Open-source secure intake

A drop box with a hard stop.

Sprag is a tiny self-hosted file intake box for one-way uploads. People can push documents into an unguessable URL; they cannot list, browse, or pull anything back out. When server-blind mode is enabled, files are post-quantum end-to-end encrypted in the sender's browser before upload.

What it is

Not sharing. Intake.

Sprag is asymmetric by design. An operator creates a capability URL, gives it to someone who needs to submit files, and receives the upload in an admin-only dashboard. The sender does not need an account, cannot see other submissions, and cannot retrieve the file later.

That narrow shape is the point. Sprag avoids folders, comments, previews, sync, workflow builders, and multi-tenant permission trees so the public surface stays legible enough to inspect and operate.

Why it is unusual

Server-blind post-quantum E2E, without the platform weight.

Most public upload links are collaboration products turned sideways. Their servers can usually read the files in normal operation. Sprag is built only for inbound intake, so the security model can be simpler and sharper.

With E2E intake enabled, the upload page carries the public key, the sender's browser encrypts the file and metadata locally, and the server stores an encrypted envelope it cannot decrypt. The profile combines ML-KEM-1024 with P-384, HKDF-SHA-512, and AES-256-GCM for the file body, not just the TLS connection.

One direction

No uploader listing surface.

Uploaders can open a page, pass a PIN if required, send files, and leave. There is no public file browser behind the URL.

Small footprint

One Go binary, SQLite, S3.

Metadata stays in SQLite; file bodies stream to any S3-compatible bucket. Large uploads do not need local disk buffering.

Server-blind mode

Ciphertext before upload.

When E2E is required, the server and bucket only handle ciphertext and encrypted metadata envelopes.

When to use it

For sensitive files from people who should not need an account.

Good fit

  • Lawyers receiving privileged client documents.
  • Journalists collecting source material or leaks.
  • HR and compliance teams running an intake channel.
  • Doctors, researchers, and operators collecting sensitive records.

Wrong tool

  • Shared folders, sync, or collaboration workspaces.
  • Ticketing systems, form builders, or case management.
  • Multi-user document review and permission workflows.
  • Any workflow where the sender must retrieve files later.

Deploy the tool

One binary behind HTTPS.

This website is static, but Sprag itself is a server application. A production deployment needs a public HTTPS URL, a session secret, an admin password hash, a local SQLite path, and credentials for an S3-compatible bucket.

1

Prepare configuration

Copy `.env.example`, set `BASE_URL`, generate `SESSION_SECRET`, create an admin bcrypt hash, and fill in S3 settings.

openssl rand -base64 32
go run ./cmd/sprag hash-password
2

Run with Docker Compose

The bundled Compose setup builds Sprag and runs Caddy in front of it for HTTPS. Point DNS at the host first.

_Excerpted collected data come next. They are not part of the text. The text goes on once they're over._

(** * BitShield procurement-risk pipeline: a shallow embedding

    The development follows the Python sources:

    - [src/utils/price_analyzer.py]      -> Module [PriceAnalyzer]
    - [src/utils/semantic_analyzer.py]   -> Module [SemanticAnalyzer]
    - [src/utils/stylometry.py]          -> Module [StylometryAnalyzer]
    - [src/utils/relationship_graph.py]  -> Module [RelationshipAnalyzer]
    - [src/utils/document_processor.py]  -> Module [DocumentProcessor]
    - [src/state/agent_state.py], [src/agents/nodes.py],
      [src/agents/workflow.py]           -> Module [Agent]

    Conventions.
    - A Python [float] is an exact rational ([Q]); two floats are the same
      value when they are [Qeq].  The only irrational operation of the
      sources, [np.sqrt] inside [np.std], is a field of [Providers].
    - A Python [dict] is an association list in insertion order; assigning
      to a present key keeps its position ([dict_set]).
    - A [try: ... except Exception as e:] block is a computation in the
      error monad [Exc]; the [except] arm is the match on [Raise].
    - Everything that lives outside the repository (pdfplumber, the
      sentence-transformer model, spaCy, scikit-learn, networkx's community
      and clique algorithms, the chat model) is a field of [Providers]. *)

From Stdlib Require Import List String Ascii Bool Arith Lia ZArith QArith
  Qround Qabs Qminmax Lqa Permutation Sorted DecimalString.
Import ListNotations.
Open Scope string_scope.
Open Scope list_scope.
Open Scope Q_scope.

(* ================================================================== *)
(** ** Python values                                                   *)
(* ================================================================== *)

Module Py.

(** Outcome of a computation that may raise: [Raise] carries [str(e)]. *)
Inductive Exc (A : Type) : Type :=
| Ok (a : A)
| Raise (msg : string).
Arguments Ok {A} a.
Arguments Raise {A} msg.

Definition bind {A B} (c : Exc A) (k : A -> Exc B) : Exc B :=
  match c with
  | Ok a => k a
  | Raise m => Raise m
  end.

(** [for x in l: s = body(s, x)], stopping at the first exception. *)
Fixpoint for_each {A S : Type} (l : list A) (body : S -> A -> Exc S)
  (s : S) : Exc S :=
  match l with
  | [] => Ok s
  | x :: l' => bind (body s x) (for_each l' body)
  end.

(** [range(a, b)] *)
Definition range (a b : nat) : list nat := seq a (b - a).

(** *** Floats

    A float is held as the rational it denotes, and the arithmetic is the
    exact one: the rounding of a float operation (a relative [2^-53]) is
    not modelled.  Comparisons of input values, [max], [min] and sorting
    are those of the floats.  A sum, a quotient or a mean here can differ
    from the float result in the last place, so the properties below are
    stated on what rounding preserves, or with a slack that covers it. *)

Definition Qlt_bool (a b : Q) : bool := negb (Qle_bool b a).

(** [a / b] on Python floats raises on a zero divisor. *)
Definition float_div (a b : Q) : Exc Q :=
  if Qeq_bool b 0 then Raise "float division by zero" else Ok (a / b).

(** [a / b] on Python ints (true division) raises on a zero divisor. *)
Definition int_div (a b : nat) : Exc Q :=
  match b with
  | O => Raise "division by zero"
  | _ => Ok (inject_Z (Z.of_nat a) / inject_Z (Z.of_nat b))
  end.

(** [a % b] on Python floats, for a positive modulus. *)
Definition float_mod (a b : Q) : Q := a - b * inject_Z (Qfloor (a / b)).

(** [max(a, b)] and [min(a, b)]: the first argument wins ties. *)
Definition max2 (a b : Q) : Q := if Qlt_bool a b then b else a.
Definition min2 (a b : Q) : Q := if Qlt_bool b a then b else a.

(** [max(l)] for a non-empty list, [d] standing for the empty case that
    the callers guard. *)
Definition max_list (l : list Q) (d : Q) : Q :=
  match l with
  | [] => d
  | x :: l' => fold_left max2 l' x
  end.

Definition sum_list (l : list Q) : Q := fold_left Qplus l 0.

Definition len {A} (l : list A) : Q := inject_Z (Z.of_nat (List.length l)).

(** *** Strings *)

Definition str_of_nat (n : nat) : string :=
  NilZero.string_of_uint (Nat.to_uint n).

Definition colon : ascii := ":"%char.

(** [len(s)] of a [str].  A string is held here as its UTF-8 bytes;
    [len] counts characters, that is the bytes that do not continue a
    character ([10xxxxxx]). *)
Definition is_continuation (c : ascii) : bool :=
  let n := nat_of_ascii c in
  (128 <=? n)%nat && (n <? 192)%nat.

Definition str_len (s : string) : nat :=
  List.length (filter (fun c => negb (is_continuation c))
                 (list_ascii_of_string s)).

(** [s.split(":")[0]] *)
Fixpoint split_colon_head (s : string) : string :=
  match s with
  | EmptyString => EmptyString
  | String c s' =>
      if Ascii.eqb c colon then EmptyString
      else String c (split_colon_head s')
  end.

(** [sep.join(l)] *)
Fixpoint join (sep : string) (l : list string) : string :=
  match l with
  | [] => ""
  | [x] => x
  | x :: l' => String.append x (String.append sep (join sep l'))
  end.

(** *** Dictionaries (insertion ordered) *)

Definition dict (V : Type) : Type := list (string * V).

Fixpoint dict_get {V} (d : dict V) (k : string) : option V :=
  match d with
  | [] => None
  | (k', v) :: d' => if String.eqb k' k then Some v else dict_get d' k
  end.

(** [d[k] = v] *)
Fixpoint dict_set {V} (d : dict V) (k : string) (v : V) : dict V :=
  match d with
  | [] => [(k, v)]
  | (k', v') :: d' =>
      if String.eqb k' k then (k', v) :: d' else (k', v') :: dict_set d' k v
  end.

Definition dict_keys {V} (d : dict V) : list string := map fst d.
Definition dict_values {V} (d : dict V) : list V := map snd d.

(** *** Stable sorting by a float key *)

Section Sorting.
Context {A : Type}.
Variable key : A -> Q.

(** ascending: [x], which came earlier in the input than everything in
    [l], goes before the first element whose key is not smaller *)
Fixpoint insert_asc (x : A) (l : list A) : list A :=
  match l with
  | [] => [x]
  | y :: l' =>
      if Qle_bool (key x) (key y) then x :: y :: l'
      else y :: insert_asc x l'
  end.

(** descending ([reverse=True]): before the first element whose key is
    not larger *)
Fixpoint insert_desc (x : A) (l : list A) : list A :=
  match l with
  | [] => [x]
  | y :: l' =>
      if Qle_bool (key y) (key x) then x :: y :: l'
      else y :: insert_desc x l'
  end.

(** Equal keys keep their input order (a stable sort). *)
Definition sort_asc (l : list A) : list A := fold_right insert_asc [] l.
Definition sort_desc (l : list A) : list A := fold_right insert_desc [] l.
End Sorting.

End Py.

Import Py.
Notation "x <- c ;; k" := (bind c (fun x => k))
  (at level 61, c at next level, right associativity).

(* ================================================================== *)
(** ** src/utils/price_analyzer.py                                     *)
(* ================================================================== *)

Module PriceAnalyzer.

(** The statistics dictionary of [detect_outliers]. *)
Record OutlierStats : Type := {
  mean : Q;
  median : Q;
  std_dev : Q;
  coefficient_variation : Q;
  z_score_outliers : list bool;
  iqr_outliers : list bool;
  price_range_min : Q;
  price_range_max : Q;
  price_range_range : Q
}.

(** [detect_outliers] returns either [{"error": ...}] or the statistics. *)
Inductive OutlierResults : Type :=
| OutlierError (error : string)
| OutlierOk (stats : OutlierStats).

(** [outlier_results.get("coefficient_variation", 0)] *)
Definition get_coefficient_variation (r : OutlierResults) : Q :=
  match r with
  | OutlierOk s => coefficient_variation s
  | OutlierError _ => 0
  end.

Record SuspiciousBid : Type := {
  bidder1 : string;
  bidder2 : string;
  price1 : Q;
  price2 : Q;
  difference_pct : Q;
  pattern : string
}.

(** [lowest_bid] and [highest_bid] are absent from the early return. *)
Record CoverResults : Type := {
  lowest_bid : option Q;
  highest_bid : option Q;
  suspicious_patterns : list SuspiciousBid
}.

Record PriceResults : Type := {
  outlier_analysis : OutlierResults;
  cover_bidding_analysis : CoverResults;
  round_number_ratio : Q;
  risk_score : Q;
  risk_indicators : list string;
  severity : string
}.

Section Numpy.

(** [np.sqrt], as used by [np.std]. *)
Variable np_sqrt : Q -> Q.

(** [np.mean], without the rounding of the float sum: the float mean
    can leave the interval of the values by one place. *)
Definition np_mean (a : list Q) : Q := sum_list a / len a.

Definition np_std (a : list Q) : Q :=
  let m := np_mean a in
  np_sqrt (np_mean (map (fun x => (x - m) * (x - m)) a)).

Definition np_sort (a : list Q) : list Q := sort_asc (fun x => x) a.

(** [np.argsort]: the indices that sort [a].  Equal values are listed
    here in input order; numpy promises no order among them, and that
    order only decides which of two bidders with the same bid is named
    first in a pattern. *)
Definition np_argsort (a : list Q) : list nat :=
  sort_asc (fun i => nth i a 0) (seq 0 (List.length a)).

(** [np.percentile(a, q)], linear interpolation between the two order
    statistics around the position [(n - 1) * q / 100]. *)
Definition np_percentile (a : list Q) (q : Q) : Q :=
  let s := np_sort a in
  let pos := (len a - 1) * (q / 100) in
  let lo := Z.to_nat (Qfloor pos) in
  let hi := Nat.min (lo + 1) (List.length a - 1) in
  let g := pos - inject_Z (Qfloor pos) in
  nth lo s 0 + (nth hi s 0 - nth lo s 0) * g.

Definition np_median (a : list Q) : Q := np_percentile a 50.

(** [np.abs(stats.zscore(a)) > threshold], elementwise.  With a zero
    deviation numpy divides without raising: [0/0] is [nan], which is not
    above the threshold, and [x/0] for [x <> 0] is infinite, which is. *)
Definition zscore_above (a : list Q) (threshold : Q) : list bool :=
  let m := np_mean a in
  let s := np_std a in
  map (fun x =>
         if Qeq_bool s 0 then negb (Qeq_bool (x - m) 0)
         else Qlt_bool threshold (Qabs ((x - m) / s))) a.

Definition detect_outliers (outlier_threshold : Q) (prices : list Q)
  : OutlierResults :=
  if (List.length prices <? 3)%nat then
    OutlierError "Need at least 3 bids for statistical analysis"
  else
    let mean_price := np_mean prices in
    let std_price := np_std prices in
    let median_price := np_median prices in
    let outliers := zscore_above prices outlier_threshold in
    let q1 := np_percentile prices 25 in
    let q3 := np_percentile prices 75 in
    let iqr := q3 - q1 in
    let lower_bound := q1 - 1.5 * iqr in
    let upper_bound := q3 + 1.5 * iqr in
    let iqr_out :=
      map (fun p => Qlt_bool p lower_bound || Qlt_bool upper_bound p) prices in
    let sorted := np_sort prices in
    let lo := nth 0 sorted 0 in
    let hi := last sorted 0 in
    OutlierOk {|
      mean := mean_price;
      median := median_price;
      std_dev := std_price;
      coefficient_variation :=
        if Qlt_bool 0 mean_price then std_price / mean_price else 0;
      z_score_outliers := outliers;
      iqr_outliers := iqr_out;
      price_range_min := lo;
      price_range_max := hi;
      price_range_range := hi - lo
    |}.

(** The inner loop of [detect_cover_bidding]: [for j in range(i+1, n)].
    The quotient is the exact one; the float quotient of the code can
    fall on the other side of the margin when the exact one is within a
    rounding of it. *)
Definition cover_inner (sorted_prices : list Q) (sorted_bidders : list string)
  (margin_threshold : Q) (i : nat) (acc : list SuspiciousBid) (j : nat)
  : Exc (list SuspiciousBid) :=
  let pi := nth i sorted_prices 0 in
  let pj := nth j sorted_prices 0 in
  relative_diff <- float_div (Qabs (pj - pi)) pi ;;
  if Qlt_bool relative_diff margin_threshold then
    Ok (acc ++ [ {| bidder1 := nth i sorted_bidders "";
                    bidder2 := nth j sorted_bidders "";
                    price1 := pi;
                    price2 := pj;
                    difference_pct := relative_diff * 100;
                    pattern := "clustered_high_bids" |} ])
  else Ok acc.

(** The outer loop: [for i in range(1, n)]. *)
Definition cover_outer (sorted_prices : list Q) (sorted_bidders : list string)
  (margin_threshold lowest : Q) (acc : list SuspiciousBid) (i : nat)
  : Exc (list SuspiciousBid) :=
  let n := List.length sorted_prices in
  price_gap <- float_div (nth i sorted_prices 0 - lowest) lowest ;;
  if Qlt_bool 0.15 price_gap then
    for_each (range (i + 1) n)
      (cover_inner sorted_prices sorted_bidders margin_threshold i) acc
  else Ok acc.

SPRAG_DOMAIN=sprag.example \
  docker compose up --build -d
3

Enable E2E when required

Turn on server-blind intake, create an encrypted page, and back up the private key immediately.

E2E_INTAKE_ENABLED=true
E2E_INTAKE_REQUIRED=true

Operational rule

If an encrypted page's private key is lost, its encrypted uploads are gone. That is the cost of keeping the Sprag server blind.